··· RECORDS FOR THIS EXERCISE

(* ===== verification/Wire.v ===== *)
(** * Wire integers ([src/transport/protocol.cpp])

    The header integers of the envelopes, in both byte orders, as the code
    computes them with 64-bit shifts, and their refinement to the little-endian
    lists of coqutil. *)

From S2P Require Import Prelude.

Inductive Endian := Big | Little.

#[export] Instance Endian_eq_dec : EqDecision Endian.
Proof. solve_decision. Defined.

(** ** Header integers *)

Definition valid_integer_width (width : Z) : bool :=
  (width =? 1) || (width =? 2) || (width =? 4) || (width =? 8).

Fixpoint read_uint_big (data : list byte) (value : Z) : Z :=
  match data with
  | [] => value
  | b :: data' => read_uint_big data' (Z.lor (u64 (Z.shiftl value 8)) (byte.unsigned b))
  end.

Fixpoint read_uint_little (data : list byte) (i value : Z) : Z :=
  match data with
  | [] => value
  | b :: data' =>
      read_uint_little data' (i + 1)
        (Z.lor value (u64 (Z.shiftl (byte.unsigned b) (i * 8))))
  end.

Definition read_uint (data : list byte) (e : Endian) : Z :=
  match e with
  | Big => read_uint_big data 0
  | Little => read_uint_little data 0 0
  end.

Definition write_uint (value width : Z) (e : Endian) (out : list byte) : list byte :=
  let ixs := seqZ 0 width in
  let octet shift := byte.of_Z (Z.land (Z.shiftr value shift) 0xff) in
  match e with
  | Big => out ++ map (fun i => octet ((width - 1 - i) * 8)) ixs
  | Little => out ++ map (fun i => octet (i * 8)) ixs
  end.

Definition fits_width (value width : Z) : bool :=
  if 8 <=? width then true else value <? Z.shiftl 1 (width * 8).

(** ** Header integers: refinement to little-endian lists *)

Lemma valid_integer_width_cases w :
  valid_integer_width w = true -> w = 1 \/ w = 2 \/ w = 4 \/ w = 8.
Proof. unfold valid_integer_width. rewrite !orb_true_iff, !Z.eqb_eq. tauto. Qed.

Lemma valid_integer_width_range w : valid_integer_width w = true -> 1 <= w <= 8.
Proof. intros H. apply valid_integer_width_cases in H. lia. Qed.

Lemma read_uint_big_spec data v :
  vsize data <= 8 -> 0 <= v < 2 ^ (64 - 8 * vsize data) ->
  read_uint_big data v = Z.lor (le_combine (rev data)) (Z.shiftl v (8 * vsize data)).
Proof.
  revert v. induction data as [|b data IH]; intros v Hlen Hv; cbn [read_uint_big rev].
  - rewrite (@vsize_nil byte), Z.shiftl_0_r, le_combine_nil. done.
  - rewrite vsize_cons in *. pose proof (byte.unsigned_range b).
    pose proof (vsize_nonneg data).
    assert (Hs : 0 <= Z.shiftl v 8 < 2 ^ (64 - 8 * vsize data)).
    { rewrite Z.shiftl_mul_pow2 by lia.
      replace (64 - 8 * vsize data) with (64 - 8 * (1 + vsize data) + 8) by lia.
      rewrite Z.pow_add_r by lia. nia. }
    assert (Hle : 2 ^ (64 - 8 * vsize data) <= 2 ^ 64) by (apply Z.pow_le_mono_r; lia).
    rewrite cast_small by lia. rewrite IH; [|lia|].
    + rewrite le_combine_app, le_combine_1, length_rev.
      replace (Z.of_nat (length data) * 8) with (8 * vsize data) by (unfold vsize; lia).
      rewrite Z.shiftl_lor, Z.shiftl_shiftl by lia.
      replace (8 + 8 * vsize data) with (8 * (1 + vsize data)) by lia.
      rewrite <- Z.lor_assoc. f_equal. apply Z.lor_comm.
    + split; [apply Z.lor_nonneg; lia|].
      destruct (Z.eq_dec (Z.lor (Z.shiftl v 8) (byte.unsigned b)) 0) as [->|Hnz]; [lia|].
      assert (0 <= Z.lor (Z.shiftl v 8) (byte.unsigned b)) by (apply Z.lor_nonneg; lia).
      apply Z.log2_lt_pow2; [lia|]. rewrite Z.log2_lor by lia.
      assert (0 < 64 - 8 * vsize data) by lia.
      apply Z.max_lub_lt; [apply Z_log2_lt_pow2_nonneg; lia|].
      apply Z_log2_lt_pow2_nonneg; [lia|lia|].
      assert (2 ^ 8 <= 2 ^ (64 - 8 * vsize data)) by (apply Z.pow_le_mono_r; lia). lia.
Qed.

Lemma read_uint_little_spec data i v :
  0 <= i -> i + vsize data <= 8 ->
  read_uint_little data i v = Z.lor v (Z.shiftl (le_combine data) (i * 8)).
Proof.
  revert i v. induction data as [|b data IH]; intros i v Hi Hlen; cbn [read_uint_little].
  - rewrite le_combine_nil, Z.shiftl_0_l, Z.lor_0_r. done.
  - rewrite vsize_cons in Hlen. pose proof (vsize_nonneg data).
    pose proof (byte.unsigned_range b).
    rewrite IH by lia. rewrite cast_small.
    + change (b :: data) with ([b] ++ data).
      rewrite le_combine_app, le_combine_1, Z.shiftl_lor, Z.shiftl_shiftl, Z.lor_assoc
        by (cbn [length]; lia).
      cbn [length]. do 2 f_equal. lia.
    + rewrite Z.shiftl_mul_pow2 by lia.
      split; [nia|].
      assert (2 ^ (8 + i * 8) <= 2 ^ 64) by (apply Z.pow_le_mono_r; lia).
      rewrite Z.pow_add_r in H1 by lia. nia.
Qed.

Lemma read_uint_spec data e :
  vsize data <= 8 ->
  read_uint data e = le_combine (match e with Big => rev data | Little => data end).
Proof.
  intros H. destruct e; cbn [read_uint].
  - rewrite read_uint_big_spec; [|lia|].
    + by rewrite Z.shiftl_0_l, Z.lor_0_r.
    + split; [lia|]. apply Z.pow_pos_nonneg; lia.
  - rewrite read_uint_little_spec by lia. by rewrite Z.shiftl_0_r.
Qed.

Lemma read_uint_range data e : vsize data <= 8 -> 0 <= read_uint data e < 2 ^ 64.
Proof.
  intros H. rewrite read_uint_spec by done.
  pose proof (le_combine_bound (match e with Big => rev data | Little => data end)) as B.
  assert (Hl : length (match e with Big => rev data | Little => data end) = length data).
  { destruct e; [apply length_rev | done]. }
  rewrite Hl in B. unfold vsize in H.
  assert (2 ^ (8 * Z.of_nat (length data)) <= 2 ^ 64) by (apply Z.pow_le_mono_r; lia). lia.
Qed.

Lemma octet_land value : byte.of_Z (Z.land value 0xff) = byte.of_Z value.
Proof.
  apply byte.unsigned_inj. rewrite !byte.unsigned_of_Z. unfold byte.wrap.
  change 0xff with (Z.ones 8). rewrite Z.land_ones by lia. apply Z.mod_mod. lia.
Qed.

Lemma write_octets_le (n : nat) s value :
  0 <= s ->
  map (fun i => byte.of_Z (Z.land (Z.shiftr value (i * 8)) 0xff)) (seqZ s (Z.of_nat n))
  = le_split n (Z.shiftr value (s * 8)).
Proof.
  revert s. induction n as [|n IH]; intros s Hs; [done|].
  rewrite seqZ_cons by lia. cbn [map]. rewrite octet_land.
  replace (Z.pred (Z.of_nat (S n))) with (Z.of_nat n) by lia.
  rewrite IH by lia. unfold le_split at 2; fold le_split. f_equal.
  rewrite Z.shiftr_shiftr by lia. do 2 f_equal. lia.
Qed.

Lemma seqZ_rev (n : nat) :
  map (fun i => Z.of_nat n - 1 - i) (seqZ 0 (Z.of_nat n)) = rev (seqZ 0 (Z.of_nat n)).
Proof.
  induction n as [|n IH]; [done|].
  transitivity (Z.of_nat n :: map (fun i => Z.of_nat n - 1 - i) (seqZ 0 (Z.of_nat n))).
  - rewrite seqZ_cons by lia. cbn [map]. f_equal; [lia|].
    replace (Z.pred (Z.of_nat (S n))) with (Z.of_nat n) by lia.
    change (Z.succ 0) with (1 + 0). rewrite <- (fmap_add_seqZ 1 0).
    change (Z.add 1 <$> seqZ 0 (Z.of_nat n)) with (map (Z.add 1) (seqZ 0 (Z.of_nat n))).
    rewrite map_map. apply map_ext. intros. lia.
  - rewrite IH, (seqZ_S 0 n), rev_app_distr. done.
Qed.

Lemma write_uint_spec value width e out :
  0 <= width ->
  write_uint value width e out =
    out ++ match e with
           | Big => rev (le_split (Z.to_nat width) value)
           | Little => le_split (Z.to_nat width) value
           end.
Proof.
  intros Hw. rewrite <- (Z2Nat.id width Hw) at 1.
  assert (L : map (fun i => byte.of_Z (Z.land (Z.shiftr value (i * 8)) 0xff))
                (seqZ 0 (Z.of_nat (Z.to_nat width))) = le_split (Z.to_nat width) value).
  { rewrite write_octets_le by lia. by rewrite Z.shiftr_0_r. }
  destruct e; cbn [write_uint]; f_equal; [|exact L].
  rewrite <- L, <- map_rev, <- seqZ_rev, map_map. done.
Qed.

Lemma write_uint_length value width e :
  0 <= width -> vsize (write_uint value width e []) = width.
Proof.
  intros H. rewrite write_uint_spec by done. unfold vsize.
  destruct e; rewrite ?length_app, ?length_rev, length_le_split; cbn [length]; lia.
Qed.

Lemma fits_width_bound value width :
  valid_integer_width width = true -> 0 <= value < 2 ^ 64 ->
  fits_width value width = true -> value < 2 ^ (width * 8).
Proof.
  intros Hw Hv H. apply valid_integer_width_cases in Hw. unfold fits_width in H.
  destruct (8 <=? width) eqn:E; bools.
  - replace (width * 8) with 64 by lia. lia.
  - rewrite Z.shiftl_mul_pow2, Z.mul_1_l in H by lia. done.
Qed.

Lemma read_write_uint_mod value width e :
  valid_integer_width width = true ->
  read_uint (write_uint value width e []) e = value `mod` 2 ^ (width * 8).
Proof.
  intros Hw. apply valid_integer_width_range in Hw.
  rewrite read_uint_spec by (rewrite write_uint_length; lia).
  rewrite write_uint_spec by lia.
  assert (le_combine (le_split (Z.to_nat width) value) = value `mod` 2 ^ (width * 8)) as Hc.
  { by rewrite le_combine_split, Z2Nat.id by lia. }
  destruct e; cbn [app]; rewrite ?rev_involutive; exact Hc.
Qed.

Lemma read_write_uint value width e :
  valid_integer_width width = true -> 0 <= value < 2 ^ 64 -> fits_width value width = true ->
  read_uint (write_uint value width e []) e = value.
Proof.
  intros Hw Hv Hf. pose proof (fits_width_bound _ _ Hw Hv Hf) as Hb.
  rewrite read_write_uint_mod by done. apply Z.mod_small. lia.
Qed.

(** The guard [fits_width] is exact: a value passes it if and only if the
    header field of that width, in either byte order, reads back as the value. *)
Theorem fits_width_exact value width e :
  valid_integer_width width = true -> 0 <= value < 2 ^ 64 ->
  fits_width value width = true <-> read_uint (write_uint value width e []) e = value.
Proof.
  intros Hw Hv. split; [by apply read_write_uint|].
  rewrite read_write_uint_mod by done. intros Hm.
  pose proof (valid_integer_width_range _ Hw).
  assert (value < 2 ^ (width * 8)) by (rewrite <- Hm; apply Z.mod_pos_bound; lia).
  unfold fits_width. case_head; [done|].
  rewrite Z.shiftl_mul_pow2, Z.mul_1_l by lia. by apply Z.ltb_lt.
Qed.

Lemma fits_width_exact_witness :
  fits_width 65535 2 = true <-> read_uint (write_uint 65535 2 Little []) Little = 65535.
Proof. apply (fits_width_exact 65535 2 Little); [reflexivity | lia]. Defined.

······

Go through the lines above and tally those with the string "integers". The total is all that is needed.

■ **ANSWER**: 4